By now, the Fish & Wildlife Conservation Order (FWSO) has become a bit of a folk hero.
This is because, for all of its flaws, it’s arguably one of the most important pieces of legislation in the history of our species.
FWSOs, as they are known, are the only law in the country that deals with fisheries management.
For many, the FWSO is a sacred cows of environmental law, one that has been upheld with almost surgical precision by the courts and the highest courts in the land.
The law is a must-read for all conservationists.
But for the conservation community, there’s also an inherent tension between its importance and the importance of the FWCO itself.
The FWSOs are a source of legal uncertainty, particularly in the area of fish management.
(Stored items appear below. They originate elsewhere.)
(** *** The handlers *)




(** *** A header beyond the capacity *)

(** X20. When the header that [decode] reads is accepted (at most
    [width * height * 3]) and exceeds [12 * (width + height)], [decode] does
    not return: it neither finds the locations of the body nor fails. *)
Theorem decode_spins_on_a_long_header (fuel : nat) (im : ImageData) (key : jsstring)
  (lengthSequence : list position) :
  0 < img_width im <= 2 ^ 16 -> 0 < img_height im <= 2 ^ 27 ->
  positionsOf (generatePixelSequence fuel 32
                 (newChaosPRNG key (img_width im) (img_height im)))
    = Done lengthSequence ->
  let n := Z.of_N (parseInt2 (extract (img_width im) (img_data im) lengthSequence)) in
  12 * (img_width im + img_height im) < n <= img_width im * img_height im * 3 ->
  decode fuel im key = Timeout.
Proof.
  intros HW HH Hh n Hn. apply positionsOf_Done in Hh. destruct Hh as [p1 Hh].
  assert (HW' : 0 < img_width im < 2 ^ 53).
  { split; [lia|]. eapply Z.le_lt_trans; [apply HW | reflexivity]. }
  assert (HH' : 0 < img_height im < 2 ^ 53).
  { split; [lia|]. eapply Z.le_lt_trans; [apply HH | reflexivity]. }
  destruct (generatePixelSequence_sound _ _ _ _ _ (newChaosPRNG_ok _ _ _)
              (conj HW' HH') Hh) as (_ & _ & _ & Hok1 & Hw1 & Hh1).
  cbn [newChaosPRNG prng_width prng_height] in Hw1, Hh1.
  unfold decode, decode_try, bind. rewrite Hh. fold n.
  replace ((n <=? 0) || (n >? img_width im * img_height im * 3)) with false.
  - rewrite generatePixelSequence_linear; [reflexivity | exact Hok1 | | |];
      rewrite ?Hw1, ?Hh1; try assumption; lia.
  - symmetry. apply orb_false_iff. rewrite Z.leb_gt, Z.gtb_ltb, Z.ltb_ge. lia.
Qed.

Lemma decode_spins_on_a_long_header_witness :
  decode 5000 headerLongImage (js "abc") = Timeout.
Proof.
  let v := eval vm_compute in
    (positionsOf (generatePixelSequence 5000 32 (newChaosPRNG (js "abc") 20 20))) in
  match v with
  | Done ?hdr =>
      apply (decode_spins_on_a_long_header 5000 headerLongImage (js "abc") hdr);
        [vm_compute; split; [reflexivity | discriminate]
        | vm_compute; split; [reflexivity | discriminate]
        | vm_compute; reflexivity
        | vm_compute; split; [reflexivity | discriminate]]
  end.
Defined.

(** *** Whole groups of digits *)

Lemma parseInt2_snoc (g : binary) (b : bool) :
  parseInt2 (g ++ [b]) = (2 * parseInt2 g + (if b then 1 else 0))%N.
Proof. rewrite parseInt2_app. reflexivity. Qed.

Lemma toString2_double (n : N) (b : bool) :
  (0 < n)%N -> toString2 (2 * n + (if b then 1 else 0)) = toString2 n ++ [b].
Proof.
  intros Hn. destruct n as [ | p]; [lia|]. destruct b; reflexivity.
Qed.

Lemma padStart_snoc (len : nat) (s : binary) (b : bool) :
  padStart (S len) (s ++ [b]) = padStart len s ++ [b].
Proof.
  unfold padStart. rewrite length_app. cbn [length].
  replace (S len - (length s + 1))%nat with (len - length s)%nat by lia.
  apply app_assoc.
Qed.

Lemma parseInt2_zero (g : binary) : parseInt2 g = 0%N -> g = repeat false (length g).
Proof.
  induction g as [ | b g IH] using rev_ind; intros H; [reflexivity|].
  rewrite parseInt2_snoc in H. destruct b; [lia|].
  assert (H0 : parseInt2 g = 0%N) by lia.
  rewrite length_app. cbn [length]. rewrite Nat.add_1_r.
  change (repeat false (S (length g))) with (false :: repeat false (length g)).
  rewrite repeat_cons, <- (IH H0). reflexivity.
Qed.

(** Padding the digits of its value gives a non-empty group back. *)
Lemma padStart_parseInt2 (g : binary) :
  g <> [] -> padStart (length g) (toString2 (parseInt2 g)) = g.
Proof.
  induction g as [ | b g IH] using rev_ind; intros Hne; [congruence|].
  rewrite parseInt2_snoc, length_app. cbn [length]. rewrite Nat.add_1_r.
  destruct (N.eq_dec (parseInt2 g) 0) as [H0 | Hpos].
  - rewrite H0. rewrite (parseInt2_zero g H0) at 2.
    destruct b; cbn [N.mul N.add toString2 posDigits]; unfold padStart; cbn [length];
      rewrite Nat.sub_succ, Nat.sub_0_r; reflexivity.
  - rewrite toString2_double by lia. rewrite padStart_snoc. f_equal.
    apply IH. intros ->. apply Hpos. reflexivity.
Qed.

Lemma parseInt2_lt (g : binary) : (parseInt2 g < 2 ^ N.of_nat (length g))%N.
Proof.
  induction g as [ | b g IH] using rev_ind; [cbn; lia|].
  rewrite parseInt2_snoc, length_app. cbn [length].
  rewrite Nat.add_1_r, Nat2N.inj_succ, N.pow_succ_r'. destruct b; lia.
Qed.

Lemma stringToBinary_binaryToString_from (groups : nat) :
  forall bin, length bin = (16 * groups)%nat ->
    stringToBinary (binaryToString_from groups bin) = bin.
Proof.
  induction groups as [ | g IH]; intros bin Hlen.
  - destruct bin; [reflexivity | cbn [length] in Hlen; lia].
  - cbn [binaryToString_from]. destruct bin as [ | b0 rest] eqn:Hb; [cbn [length] in Hlen; lia|].
    rewrite <- Hb in *. clear Hb b0 rest.
    cbn [stringToBinary].
    assert (Hf : length (firstn 16 bin) = 16%nat) by (rewrite length_firstn; lia).
    assert (Hne : firstn 16 bin <> []).
    { intros E. rewrite E in Hf. discriminate. }
    unfold fromCharCode. rewrite N.mod_small.
    + rewrite <- Hf at 1. rewrite padStart_parseInt2 by exact Hne.
      rewrite IH by (rewrite length_skipn; lia).
      apply firstn_skipn.
    + pose proof (parseInt2_lt (firstn 16 bin)) as H. rewrite Hf in H. exact H.
Qed.

(** X21. [stringToBinary] undoes [binaryToString] on whole groups: a digit
    string whose length is a multiple of 16 comes back from its text, so
    distinct such strings have distinct texts. *)
Theorem stringToBinary_binaryToString (bin : binary) :
  (length bin mod 16 = 0)%nat -> stringToBinary (binaryToString bin) = bin.
Proof.
  intros Hm. unfold binaryToString.
  assert (Hk : length bin = (16 * (length bin / 16))%nat).
  { pose proof (Nat.div_mod_eq (length bin) 16). lia. }
  assert (Hmore : forall a b bin', length bin' = (16 * a)%nat ->
             binaryToString_from (a + b) bin' = binaryToString_from a bin').
  { induction a as [ | a IHa]; intros b bin' Hl.
    - destruct bin'; [destruct b; reflexivity | cbn [length] in Hl; lia].
    - cbn [Nat.add binaryToString_from]. destruct bin' as [ | c bin'']; [reflexivity|].
      f_equal. apply IHa. rewrite length_skipn. lia. }
  replace (length bin) with (length bin / 16 + (length bin - length bin / 16))%nat at 1 by lia.
  rewrite Hmore by exact Hk.
  apply stringToBinary_binaryToString_from. exact Hk.
Qed.

Lemma stringToBinary_binaryToString_witness :
  stringToBinary (binaryToString (stringToBinary (js "Hi"))) = stringToBinary (js "Hi").
Proof.
  apply (stringToBinary_binaryToString (stringToBinary (js "Hi"))). reflexivity.
Defined.
(** After a run of characters other than line terminators no line feed is
    allowed. *)
Lemma noBareLineFeed_run (run rest : string) :
  noBareLineFeed false (run ++ rest) = true ->
  allChars isDotChar run = true ->
  startsWith LF rest = false.
Proof.
  induction run as [| c run IH]; intros H Hrun.
  - destruct rest as [| c rest]; [reflexivity |].
    cbn [append noBareLineFeed] in H. apply andb_true_iff in H.
    destruct H as [H _]. cbn [startsWith LF].
    destruct (Ascii.eqb_spec (ascii_of_nat 10) c) as [<- |]; [| reflexivity].
    discriminate H.
  - cbn [allChars] in Hrun. apply andb_true_iff in Hrun. destruct Hrun as [Hc Hrun].
    cbn [append noBareLineFeed] in H. apply andb_true_iff in H. destruct H as [_ H].
    unfold isDotChar in Hc. apply negb_true_iff, orb_false_iff in Hc.
    destruct Hc as [_ Hc]. rewrite Hc in H. now apply IH.
Qed.

Lemma matchAt_import_no_line_feed (s : string) (afterCR : bool) (prev : option ascii) :
  noBareLineFeed afterCR s = true -> matchAt importRegex prev s = None.
Proof.
  intros H. destruct (startsWith "import " s) eqn:Hp;
    [| now apply matchAt_import_start].
  apply startsWith_split in Hp.
  set (s1 := dropString (String.length "import ") s) in Hp.
  rewrite Hp in H |- *. clear Hp.
  assert (H1 : noBareLineFeed false s1 = true).
  { cbn in H. exact H. }
  unfold matchAt, importRegex. cbn [matchRe]. rewrite chars_prefix.
  apply many_none. intros run rest E Hrun.
  rewrite chars_none; [reflexivity |].
  apply (noBareLineFeed_run run); [now rewrite <- E | exact Hrun].
Qed.

(** X17. Import lines are removed only where a line ends in a bare line
    feed. A text in which every line feed follows a carriage return, and so
    also a text without any line feed, comes back unchanged, import lines
    included. *)
Theorem windows_line_endings_keep_imports (content : string) :
  noBareLineFeed false content = true -> removeImports content = content.
Proof.
  intros H. unfold removeImports. apply replaceAll_quiet.
  intros pre post p E. rewrite E in H.
  destruct (noBareLineFeed_split pre post false H) as [b Hb].
  now apply (matchAt_import_no_line_feed post b).
Qed.

Lemma windows_line_endings_witness :
  removeImports windowsImports = windowsImports.
Proof.
  apply windows_line_endings_keep_imports. reflexivity.
Defined.

Lemma replaceAll_length (r : regex) (s : string) (prev : option ascii) (skip : nat) :
  String.length (replaceAll r "" prev skip s) <= String.length s.
Proof.
  revert prev skip. induction s as [| c s IH]; intros prev skip; [reflexivity |].
  cbn [replaceAll String.length].
  destruct skip as [| n].
  - destruct (matchAt r prev (String c s)) as [[rest cap] |].
    + destruct (S (String.length s) - String.length rest) as [| n].
      * cbn [append String.length]. specialize (IH (Some c) 0). lia.
      * cbn [append]. specialize (IH (Some c) n). lia.
    + cbn [String.length]. specialize (IH (Some c) 0). lia.
  - specialize (IH (Some c) n). lia.
Qed.

(** X18. The cleaning only takes text away: the cleaned content is never
    longer than the content. *)
Theorem cleaning_never_adds_text (content : string) :
  String.length (removeImports content) <= String.length content.
Proof.
  apply replaceAll_length.
Qed.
In order to do business with a fishery, it is important to have an understanding of the laws in force, how regulations are enforced, and what safeguards exist to ensure the health and welfare of the fish and wildlife that depend on it.
The Fish & Food Safety Act of 1978, the first law of its kind, was written in response to a growing concern about the increasing incidence of fishborne illness.
The act provides for a wide range of regulations, from quarantine and testing to fishing quotas and licensing.
It is a law designed to protect fish and shellfish, not just to protect them from disease.
For decades, it has been widely praised for its simplicity, and for its strong emphasis on environmental justice.
But there’s another aspect of the Fish&Food Safety Act that’s also been criticized: its provisions that allow fishers to petition the F&FSA for more stringent restrictions on certain fisheries.
For example, the act allows for the sale of fish caught in certain waters, like the Baja California and Santa Barbara, to be sold in certain quantities to a third party.
If the buyer is able to show that their fish was caught illegally, the fish can be sold at a price that is less than that of the actual value of the product.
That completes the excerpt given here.